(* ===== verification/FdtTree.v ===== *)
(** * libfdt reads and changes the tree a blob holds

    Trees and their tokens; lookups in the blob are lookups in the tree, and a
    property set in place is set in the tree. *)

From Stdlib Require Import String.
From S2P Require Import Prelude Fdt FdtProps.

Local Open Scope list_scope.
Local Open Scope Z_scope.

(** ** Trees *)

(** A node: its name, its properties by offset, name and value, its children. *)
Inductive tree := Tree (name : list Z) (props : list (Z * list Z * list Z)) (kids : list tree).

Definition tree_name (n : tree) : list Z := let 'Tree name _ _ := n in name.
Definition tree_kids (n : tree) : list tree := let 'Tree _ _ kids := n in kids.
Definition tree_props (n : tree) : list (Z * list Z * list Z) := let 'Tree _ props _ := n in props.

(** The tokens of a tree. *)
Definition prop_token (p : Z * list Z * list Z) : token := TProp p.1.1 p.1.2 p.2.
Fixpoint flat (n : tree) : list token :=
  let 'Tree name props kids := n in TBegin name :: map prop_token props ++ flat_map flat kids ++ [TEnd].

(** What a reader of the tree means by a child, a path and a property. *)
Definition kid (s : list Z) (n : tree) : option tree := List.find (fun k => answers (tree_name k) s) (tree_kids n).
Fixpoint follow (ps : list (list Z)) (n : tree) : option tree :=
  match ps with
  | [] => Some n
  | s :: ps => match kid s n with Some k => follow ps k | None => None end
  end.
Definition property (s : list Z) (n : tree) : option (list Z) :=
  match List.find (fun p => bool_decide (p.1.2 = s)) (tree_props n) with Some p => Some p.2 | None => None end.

▶ _PROMPT_: Retype all of the data shown above, word for word.

▶ _EXERCISE ANSWER_:
(* ===== verification/FdtTree.v ===== *)
(** * libfdt reads and changes the tree a blob holds

    Trees and their tokens; lookups in the blob are lookups in the tree, and a
    property set in place is set in the tree. *)

From Stdlib Require Import String.
From S2P Require Import Prelude Fdt FdtProps.

Local Open Scope list_scope.
Local Open Scope Z_scope.

(** ** Trees *)

(** A node: its name, its properties by offset, name and value, its children. *)
Inductive tree := Tree (name : list Z) (props : list (Z * list Z * list Z)) (kids : list tree).

Definition tree_name (n : tree) : list Z := let 'Tree name _ _ := n in name.
Definition tree_kids (n : tree) : list tree := let 'Tree _ _ kids := n in kids.
Definition tree_props (n : tree) : list (Z * list Z * list Z) := let 'Tree _ props _ := n in props.

(** The tokens of a tree. *)
Definition prop_token (p : Z * list Z * list Z) : token := TProp p.1.1 p.1.2 p.2.
Fixpoint flat (n : tree) : list token :=
  let 'Tree name props kids := n in TBegin name :: map prop_token props ++ flat_map flat kids ++ [TEnd].

(** What a reader of the tree means by a child, a path and a property. *)
Definition kid (s : list Z) (n : tree) : option tree := List.find (fun k => answers (tree_name k) s) (tree_kids n).
Fixpoint follow (ps : list (list Z)) (n : tree) : option tree :=
  match ps with
  | [] => Some n
  | s :: ps => match kid s n with Some k => follow ps k | None => None end
  end.
Definition property (s : list Z) (n : tree) : option (list Z) :=
  match List.find (fun p => bool_decide (p.1.2 = s)) (tree_props n) with Some p => Some p.2 | None => None end.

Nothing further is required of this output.